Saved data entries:
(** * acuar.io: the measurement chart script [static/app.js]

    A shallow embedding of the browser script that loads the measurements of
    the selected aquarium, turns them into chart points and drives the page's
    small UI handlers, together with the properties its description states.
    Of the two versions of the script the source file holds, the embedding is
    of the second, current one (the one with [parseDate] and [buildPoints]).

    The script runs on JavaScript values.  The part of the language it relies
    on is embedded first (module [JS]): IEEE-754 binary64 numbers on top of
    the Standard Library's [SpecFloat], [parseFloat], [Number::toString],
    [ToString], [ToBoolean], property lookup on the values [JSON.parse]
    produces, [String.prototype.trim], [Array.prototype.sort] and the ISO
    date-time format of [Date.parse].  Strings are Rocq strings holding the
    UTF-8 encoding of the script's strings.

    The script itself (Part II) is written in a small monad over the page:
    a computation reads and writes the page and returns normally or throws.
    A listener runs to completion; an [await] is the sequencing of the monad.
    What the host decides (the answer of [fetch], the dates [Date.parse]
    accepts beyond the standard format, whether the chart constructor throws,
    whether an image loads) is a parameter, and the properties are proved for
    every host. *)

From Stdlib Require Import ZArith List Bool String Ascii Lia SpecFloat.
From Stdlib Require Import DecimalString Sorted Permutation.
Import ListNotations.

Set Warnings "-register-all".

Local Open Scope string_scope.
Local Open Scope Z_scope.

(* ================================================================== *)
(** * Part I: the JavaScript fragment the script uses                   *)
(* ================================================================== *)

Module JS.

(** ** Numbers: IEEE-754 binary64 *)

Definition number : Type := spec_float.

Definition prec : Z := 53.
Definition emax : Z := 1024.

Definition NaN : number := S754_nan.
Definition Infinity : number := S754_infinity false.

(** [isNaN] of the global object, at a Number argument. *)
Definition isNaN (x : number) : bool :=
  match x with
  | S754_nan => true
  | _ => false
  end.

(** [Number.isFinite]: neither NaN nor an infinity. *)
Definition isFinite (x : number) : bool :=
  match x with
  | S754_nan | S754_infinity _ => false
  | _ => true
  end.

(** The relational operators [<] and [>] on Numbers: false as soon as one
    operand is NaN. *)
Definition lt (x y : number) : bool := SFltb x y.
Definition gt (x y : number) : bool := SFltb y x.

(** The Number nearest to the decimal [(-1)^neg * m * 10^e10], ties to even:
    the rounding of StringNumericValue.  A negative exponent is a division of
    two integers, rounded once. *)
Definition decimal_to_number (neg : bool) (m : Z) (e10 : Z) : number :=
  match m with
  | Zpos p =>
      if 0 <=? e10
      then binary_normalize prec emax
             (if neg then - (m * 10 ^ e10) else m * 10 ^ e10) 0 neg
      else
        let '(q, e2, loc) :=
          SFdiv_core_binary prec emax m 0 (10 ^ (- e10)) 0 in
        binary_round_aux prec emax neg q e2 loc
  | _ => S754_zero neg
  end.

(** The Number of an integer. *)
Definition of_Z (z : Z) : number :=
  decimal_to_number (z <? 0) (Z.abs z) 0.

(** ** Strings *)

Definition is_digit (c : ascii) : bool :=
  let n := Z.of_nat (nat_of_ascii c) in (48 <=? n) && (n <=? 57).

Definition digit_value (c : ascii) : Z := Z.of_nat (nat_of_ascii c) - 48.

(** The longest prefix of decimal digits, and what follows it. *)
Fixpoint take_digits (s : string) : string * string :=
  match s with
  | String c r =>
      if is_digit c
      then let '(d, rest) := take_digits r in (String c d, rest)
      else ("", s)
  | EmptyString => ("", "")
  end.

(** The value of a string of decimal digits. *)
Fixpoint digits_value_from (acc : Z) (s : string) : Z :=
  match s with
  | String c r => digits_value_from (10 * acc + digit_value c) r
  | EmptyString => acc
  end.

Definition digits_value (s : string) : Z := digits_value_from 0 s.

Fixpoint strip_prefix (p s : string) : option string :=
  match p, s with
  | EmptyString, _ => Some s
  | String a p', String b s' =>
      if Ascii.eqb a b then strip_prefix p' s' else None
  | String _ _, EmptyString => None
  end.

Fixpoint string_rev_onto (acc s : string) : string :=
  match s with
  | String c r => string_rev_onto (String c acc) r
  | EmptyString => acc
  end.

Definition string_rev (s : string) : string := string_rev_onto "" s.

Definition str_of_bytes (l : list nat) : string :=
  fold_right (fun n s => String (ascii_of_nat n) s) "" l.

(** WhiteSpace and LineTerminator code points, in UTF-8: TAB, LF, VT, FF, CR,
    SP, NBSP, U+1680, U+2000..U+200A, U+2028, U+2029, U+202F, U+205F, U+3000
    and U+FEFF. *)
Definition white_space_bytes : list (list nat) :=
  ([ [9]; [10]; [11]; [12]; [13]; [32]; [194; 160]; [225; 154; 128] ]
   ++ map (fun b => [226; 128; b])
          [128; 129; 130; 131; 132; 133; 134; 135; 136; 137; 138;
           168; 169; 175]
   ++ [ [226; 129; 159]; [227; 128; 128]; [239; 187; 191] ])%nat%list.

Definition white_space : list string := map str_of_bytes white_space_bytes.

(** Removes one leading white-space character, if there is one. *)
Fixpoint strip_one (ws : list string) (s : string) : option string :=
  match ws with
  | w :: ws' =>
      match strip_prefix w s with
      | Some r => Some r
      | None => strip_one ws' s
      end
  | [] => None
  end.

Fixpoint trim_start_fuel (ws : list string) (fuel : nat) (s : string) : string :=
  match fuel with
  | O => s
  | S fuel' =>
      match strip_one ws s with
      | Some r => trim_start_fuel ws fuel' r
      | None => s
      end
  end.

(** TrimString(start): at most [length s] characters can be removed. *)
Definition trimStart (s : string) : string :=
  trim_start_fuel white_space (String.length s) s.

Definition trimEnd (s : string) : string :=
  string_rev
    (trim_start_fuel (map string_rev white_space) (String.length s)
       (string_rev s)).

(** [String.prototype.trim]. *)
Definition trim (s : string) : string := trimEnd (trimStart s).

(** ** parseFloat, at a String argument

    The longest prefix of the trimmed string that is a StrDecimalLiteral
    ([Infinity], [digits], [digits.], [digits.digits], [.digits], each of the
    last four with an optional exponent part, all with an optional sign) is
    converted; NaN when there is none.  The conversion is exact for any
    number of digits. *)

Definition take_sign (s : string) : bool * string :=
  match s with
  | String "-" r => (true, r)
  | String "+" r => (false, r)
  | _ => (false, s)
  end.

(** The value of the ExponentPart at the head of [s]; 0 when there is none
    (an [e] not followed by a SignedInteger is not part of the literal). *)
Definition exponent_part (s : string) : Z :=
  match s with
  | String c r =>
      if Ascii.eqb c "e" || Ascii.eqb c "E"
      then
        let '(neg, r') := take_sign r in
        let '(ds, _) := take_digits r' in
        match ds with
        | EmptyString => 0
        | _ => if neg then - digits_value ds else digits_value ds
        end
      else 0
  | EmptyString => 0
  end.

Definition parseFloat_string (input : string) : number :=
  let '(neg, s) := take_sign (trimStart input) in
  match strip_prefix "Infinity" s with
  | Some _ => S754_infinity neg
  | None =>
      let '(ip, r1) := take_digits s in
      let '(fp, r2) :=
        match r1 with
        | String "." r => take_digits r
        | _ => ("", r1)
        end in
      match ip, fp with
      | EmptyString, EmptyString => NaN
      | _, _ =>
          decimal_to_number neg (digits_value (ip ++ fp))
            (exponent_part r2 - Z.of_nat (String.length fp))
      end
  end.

--

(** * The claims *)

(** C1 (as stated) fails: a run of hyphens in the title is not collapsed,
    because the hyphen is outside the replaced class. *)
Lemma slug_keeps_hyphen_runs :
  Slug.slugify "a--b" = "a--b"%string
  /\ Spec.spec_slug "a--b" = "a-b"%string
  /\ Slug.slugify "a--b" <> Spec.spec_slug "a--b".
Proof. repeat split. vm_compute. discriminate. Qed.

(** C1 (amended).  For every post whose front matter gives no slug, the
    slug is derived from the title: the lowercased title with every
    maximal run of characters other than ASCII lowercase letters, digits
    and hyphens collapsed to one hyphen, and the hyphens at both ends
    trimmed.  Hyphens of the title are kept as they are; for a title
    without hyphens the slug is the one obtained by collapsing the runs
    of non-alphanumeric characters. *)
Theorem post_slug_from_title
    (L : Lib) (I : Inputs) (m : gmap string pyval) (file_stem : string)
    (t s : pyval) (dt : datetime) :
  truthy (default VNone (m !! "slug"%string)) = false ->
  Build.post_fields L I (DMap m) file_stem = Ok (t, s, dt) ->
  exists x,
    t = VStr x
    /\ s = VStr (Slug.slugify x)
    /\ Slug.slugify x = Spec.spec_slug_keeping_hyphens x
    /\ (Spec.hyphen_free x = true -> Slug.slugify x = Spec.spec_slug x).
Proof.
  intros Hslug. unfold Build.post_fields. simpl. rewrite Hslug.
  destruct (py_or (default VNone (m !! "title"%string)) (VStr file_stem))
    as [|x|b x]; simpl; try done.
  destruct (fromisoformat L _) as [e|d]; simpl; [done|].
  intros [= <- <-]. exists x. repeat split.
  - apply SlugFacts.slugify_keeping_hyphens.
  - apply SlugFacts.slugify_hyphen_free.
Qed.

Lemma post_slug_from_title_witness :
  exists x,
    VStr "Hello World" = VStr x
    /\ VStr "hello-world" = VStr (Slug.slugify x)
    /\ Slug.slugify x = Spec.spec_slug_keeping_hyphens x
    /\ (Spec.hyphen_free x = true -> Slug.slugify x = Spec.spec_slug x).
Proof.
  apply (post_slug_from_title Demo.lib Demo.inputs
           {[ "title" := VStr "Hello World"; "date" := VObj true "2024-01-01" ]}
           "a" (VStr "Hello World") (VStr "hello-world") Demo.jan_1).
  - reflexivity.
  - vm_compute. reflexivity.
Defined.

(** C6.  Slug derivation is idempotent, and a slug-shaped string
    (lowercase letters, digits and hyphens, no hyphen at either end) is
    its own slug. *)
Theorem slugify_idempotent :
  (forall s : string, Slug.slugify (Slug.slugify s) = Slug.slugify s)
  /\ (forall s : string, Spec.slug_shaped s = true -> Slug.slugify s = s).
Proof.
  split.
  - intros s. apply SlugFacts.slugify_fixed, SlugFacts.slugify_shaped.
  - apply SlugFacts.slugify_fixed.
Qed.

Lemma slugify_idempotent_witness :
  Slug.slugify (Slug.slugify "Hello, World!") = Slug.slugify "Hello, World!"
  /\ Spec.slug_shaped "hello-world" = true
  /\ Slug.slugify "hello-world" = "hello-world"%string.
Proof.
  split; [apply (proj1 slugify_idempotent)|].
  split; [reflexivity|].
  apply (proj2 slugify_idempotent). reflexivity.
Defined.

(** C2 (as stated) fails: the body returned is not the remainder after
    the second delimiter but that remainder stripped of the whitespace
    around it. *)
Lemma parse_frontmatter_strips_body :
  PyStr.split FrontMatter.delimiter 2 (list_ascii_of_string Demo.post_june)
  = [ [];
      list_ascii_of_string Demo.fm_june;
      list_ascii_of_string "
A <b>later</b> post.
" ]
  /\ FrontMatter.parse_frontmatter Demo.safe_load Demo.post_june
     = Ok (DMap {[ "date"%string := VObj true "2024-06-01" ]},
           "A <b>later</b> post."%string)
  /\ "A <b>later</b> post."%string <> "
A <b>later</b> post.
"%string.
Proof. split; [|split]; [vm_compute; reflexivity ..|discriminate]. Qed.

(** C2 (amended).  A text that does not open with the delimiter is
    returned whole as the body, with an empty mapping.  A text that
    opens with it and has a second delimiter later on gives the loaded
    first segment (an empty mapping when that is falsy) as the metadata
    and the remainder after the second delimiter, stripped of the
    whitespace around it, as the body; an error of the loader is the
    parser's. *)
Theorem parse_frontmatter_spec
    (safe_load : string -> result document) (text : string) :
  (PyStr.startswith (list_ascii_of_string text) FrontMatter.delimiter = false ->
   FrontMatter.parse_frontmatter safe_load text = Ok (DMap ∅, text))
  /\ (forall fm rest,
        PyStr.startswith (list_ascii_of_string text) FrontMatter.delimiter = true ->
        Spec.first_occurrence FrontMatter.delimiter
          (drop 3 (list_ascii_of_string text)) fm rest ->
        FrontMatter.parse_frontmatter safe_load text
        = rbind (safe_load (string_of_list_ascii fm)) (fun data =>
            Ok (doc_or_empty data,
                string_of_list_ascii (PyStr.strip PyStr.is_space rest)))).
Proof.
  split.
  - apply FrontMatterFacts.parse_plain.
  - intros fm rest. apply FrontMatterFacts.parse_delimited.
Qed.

INSTRUCTIONS FOR THE TASK |
The string "trimEnd" marks the lines to copy; report each of them from the data above.

PROBLEM SOLUTION |
Definition trimEnd (s : string) : string :=
Definition trim (s : string) : string := trimEnd (trimStart s).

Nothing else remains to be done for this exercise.